▶ _Task objective_: Transcribe exactly the lines that fall between the one holding "match data with" and the one holding "Definition put_bit (v", inclusive, from the entries below.

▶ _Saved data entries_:
+ + + + +

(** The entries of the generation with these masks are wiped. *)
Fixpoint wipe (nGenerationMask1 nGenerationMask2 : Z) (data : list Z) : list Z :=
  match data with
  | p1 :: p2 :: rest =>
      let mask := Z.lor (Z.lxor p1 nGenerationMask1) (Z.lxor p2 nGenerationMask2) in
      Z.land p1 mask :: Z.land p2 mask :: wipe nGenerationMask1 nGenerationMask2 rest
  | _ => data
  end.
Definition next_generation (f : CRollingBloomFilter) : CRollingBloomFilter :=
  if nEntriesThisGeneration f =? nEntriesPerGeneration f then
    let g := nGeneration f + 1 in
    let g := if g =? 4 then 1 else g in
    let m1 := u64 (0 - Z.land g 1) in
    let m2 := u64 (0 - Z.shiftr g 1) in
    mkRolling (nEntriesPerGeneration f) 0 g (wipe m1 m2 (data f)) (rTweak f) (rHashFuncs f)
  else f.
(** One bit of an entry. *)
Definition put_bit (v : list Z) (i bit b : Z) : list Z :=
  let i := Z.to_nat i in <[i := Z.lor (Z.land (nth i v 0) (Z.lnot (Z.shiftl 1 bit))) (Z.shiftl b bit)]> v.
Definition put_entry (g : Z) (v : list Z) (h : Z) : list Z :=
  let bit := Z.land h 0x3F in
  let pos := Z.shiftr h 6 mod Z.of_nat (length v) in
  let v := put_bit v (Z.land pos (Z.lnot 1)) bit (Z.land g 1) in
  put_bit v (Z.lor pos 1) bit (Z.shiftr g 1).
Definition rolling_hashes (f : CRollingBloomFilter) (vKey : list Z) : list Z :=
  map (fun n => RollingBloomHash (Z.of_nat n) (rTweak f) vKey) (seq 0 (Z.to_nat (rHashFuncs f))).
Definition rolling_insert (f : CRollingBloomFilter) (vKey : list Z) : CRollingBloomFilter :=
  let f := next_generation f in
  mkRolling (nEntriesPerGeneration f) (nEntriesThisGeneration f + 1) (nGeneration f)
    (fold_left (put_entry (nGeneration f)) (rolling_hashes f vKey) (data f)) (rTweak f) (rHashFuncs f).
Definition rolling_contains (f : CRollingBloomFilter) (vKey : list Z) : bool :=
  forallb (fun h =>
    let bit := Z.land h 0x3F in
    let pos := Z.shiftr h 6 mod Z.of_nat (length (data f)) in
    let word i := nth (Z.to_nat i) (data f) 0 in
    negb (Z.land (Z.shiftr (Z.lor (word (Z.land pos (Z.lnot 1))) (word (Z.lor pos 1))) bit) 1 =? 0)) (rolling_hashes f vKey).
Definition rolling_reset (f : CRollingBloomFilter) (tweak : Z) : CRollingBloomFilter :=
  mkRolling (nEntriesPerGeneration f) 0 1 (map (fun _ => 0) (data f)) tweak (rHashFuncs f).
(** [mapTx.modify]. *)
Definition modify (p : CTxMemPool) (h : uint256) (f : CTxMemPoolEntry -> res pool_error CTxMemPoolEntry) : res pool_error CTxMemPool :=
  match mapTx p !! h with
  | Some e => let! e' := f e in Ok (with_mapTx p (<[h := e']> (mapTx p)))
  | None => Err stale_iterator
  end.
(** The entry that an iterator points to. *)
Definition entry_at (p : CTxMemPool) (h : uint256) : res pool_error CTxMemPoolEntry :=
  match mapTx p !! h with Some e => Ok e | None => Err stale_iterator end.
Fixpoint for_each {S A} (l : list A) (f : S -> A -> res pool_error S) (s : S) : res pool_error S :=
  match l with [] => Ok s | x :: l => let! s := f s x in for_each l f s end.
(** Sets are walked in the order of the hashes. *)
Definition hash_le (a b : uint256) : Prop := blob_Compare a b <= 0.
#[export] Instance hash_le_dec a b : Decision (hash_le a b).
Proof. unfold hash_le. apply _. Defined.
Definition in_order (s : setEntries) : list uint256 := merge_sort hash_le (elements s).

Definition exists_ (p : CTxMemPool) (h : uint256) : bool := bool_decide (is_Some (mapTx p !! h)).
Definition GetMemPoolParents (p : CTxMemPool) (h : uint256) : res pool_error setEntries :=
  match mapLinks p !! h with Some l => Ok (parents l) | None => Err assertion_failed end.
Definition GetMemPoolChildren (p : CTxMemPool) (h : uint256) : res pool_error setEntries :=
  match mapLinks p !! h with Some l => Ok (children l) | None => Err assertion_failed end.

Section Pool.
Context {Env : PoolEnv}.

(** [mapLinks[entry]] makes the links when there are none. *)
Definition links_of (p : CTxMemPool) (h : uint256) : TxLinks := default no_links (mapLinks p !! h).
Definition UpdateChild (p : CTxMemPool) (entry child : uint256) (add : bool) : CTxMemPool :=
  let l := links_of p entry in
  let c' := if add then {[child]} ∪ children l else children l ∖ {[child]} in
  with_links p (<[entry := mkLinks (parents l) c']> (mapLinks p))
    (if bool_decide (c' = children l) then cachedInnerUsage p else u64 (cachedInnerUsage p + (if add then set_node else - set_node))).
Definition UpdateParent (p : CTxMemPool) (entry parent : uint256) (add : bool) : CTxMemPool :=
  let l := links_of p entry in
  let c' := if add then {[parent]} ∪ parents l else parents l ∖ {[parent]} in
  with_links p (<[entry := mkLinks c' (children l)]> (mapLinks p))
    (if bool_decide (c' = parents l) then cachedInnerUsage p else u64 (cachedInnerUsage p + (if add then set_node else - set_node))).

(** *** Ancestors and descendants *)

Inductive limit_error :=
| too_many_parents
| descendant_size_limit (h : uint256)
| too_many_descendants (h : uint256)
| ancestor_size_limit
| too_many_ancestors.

+ + + + +

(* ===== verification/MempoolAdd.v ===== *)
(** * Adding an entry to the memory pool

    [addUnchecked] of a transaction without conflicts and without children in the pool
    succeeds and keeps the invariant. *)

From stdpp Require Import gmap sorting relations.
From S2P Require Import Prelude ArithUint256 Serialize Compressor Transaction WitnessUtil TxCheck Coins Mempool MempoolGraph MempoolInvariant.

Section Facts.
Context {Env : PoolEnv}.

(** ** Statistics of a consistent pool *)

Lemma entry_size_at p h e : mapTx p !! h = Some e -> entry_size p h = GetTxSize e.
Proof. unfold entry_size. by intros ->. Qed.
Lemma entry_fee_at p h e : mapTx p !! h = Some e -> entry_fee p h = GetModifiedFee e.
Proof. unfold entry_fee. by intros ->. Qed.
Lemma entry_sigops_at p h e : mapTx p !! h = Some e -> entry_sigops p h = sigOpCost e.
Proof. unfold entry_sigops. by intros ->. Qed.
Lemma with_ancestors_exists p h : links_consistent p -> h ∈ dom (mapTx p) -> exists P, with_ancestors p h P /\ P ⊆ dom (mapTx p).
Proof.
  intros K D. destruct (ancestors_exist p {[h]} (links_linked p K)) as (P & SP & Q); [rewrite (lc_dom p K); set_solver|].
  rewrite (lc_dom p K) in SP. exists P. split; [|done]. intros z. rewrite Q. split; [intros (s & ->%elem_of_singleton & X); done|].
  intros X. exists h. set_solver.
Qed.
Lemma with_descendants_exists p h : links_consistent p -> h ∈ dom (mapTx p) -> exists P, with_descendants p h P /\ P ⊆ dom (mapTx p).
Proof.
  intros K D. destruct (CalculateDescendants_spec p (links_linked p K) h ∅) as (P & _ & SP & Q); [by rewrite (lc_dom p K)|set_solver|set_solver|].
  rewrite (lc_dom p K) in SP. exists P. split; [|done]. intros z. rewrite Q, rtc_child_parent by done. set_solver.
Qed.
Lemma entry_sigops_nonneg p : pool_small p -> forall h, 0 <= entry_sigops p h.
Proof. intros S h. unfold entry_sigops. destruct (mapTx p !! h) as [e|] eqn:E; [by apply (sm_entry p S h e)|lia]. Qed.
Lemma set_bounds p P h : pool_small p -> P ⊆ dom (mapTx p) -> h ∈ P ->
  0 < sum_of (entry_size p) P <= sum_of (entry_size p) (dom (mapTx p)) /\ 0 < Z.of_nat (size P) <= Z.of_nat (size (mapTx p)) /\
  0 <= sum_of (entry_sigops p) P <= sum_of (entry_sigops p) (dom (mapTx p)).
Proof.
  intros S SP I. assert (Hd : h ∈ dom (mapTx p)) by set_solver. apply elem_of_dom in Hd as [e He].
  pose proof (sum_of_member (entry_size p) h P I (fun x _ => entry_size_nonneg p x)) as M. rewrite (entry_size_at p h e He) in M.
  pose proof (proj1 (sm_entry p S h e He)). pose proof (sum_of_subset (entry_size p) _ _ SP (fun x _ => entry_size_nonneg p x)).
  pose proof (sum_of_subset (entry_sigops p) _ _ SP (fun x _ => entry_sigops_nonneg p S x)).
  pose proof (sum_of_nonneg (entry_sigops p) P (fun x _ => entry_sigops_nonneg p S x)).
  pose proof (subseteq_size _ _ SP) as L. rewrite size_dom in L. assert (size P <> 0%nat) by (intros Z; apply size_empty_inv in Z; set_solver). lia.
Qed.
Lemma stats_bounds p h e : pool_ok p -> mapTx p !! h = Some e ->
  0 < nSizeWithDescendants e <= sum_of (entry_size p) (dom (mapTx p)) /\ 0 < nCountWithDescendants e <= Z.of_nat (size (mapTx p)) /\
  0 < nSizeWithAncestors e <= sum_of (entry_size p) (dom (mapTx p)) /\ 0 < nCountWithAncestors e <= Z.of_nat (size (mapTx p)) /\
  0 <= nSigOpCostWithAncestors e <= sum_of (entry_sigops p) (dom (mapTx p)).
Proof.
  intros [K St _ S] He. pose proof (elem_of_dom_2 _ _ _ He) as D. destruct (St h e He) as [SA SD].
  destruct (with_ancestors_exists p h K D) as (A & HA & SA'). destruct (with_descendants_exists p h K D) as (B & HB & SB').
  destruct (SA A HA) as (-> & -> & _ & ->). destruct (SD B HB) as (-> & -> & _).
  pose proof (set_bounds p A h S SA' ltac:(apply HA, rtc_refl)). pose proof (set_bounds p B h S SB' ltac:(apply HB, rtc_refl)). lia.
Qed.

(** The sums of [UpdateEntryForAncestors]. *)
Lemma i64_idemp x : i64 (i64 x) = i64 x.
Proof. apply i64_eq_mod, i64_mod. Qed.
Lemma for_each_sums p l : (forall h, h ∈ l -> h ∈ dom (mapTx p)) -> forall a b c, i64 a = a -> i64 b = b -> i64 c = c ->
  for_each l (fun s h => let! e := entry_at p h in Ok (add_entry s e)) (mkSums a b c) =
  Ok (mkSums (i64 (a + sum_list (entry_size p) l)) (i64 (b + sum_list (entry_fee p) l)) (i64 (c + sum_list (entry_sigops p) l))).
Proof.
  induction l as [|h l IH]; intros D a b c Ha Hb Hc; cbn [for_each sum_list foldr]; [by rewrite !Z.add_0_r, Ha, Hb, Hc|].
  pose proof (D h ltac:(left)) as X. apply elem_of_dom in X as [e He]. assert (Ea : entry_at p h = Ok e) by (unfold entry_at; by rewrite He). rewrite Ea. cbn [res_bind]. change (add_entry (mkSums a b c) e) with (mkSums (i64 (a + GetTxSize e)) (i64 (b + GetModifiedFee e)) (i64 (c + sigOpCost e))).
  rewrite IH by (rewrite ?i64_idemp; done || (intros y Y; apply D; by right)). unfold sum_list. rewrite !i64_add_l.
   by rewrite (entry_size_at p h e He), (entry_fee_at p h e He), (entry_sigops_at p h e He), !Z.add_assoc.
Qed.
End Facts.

+ + + + +

▶ _Final answer_:
  match data with
  | p1 :: p2 :: rest =>
      let mask := Z.lor (Z.lxor p1 nGenerationMask1) (Z.lxor p2 nGenerationMask2) in
      Z.land p1 mask :: Z.land p2 mask :: wipe nGenerationMask1 nGenerationMask2 rest
  | _ => data
  end.
Definition next_generation (f : CRollingBloomFilter) : CRollingBloomFilter :=
  if nEntriesThisGeneration f =? nEntriesPerGeneration f then
    let g := nGeneration f + 1 in
    let g := if g =? 4 then 1 else g in
    let m1 := u64 (0 - Z.land g 1) in
    let m2 := u64 (0 - Z.shiftr g 1) in
    mkRolling (nEntriesPerGeneration f) 0 g (wipe m1 m2 (data f)) (rTweak f) (rHashFuncs f)
  else f.
(** One bit of an entry. *)
Definition put_bit (v : list Z) (i bit b : Z) : list Z :=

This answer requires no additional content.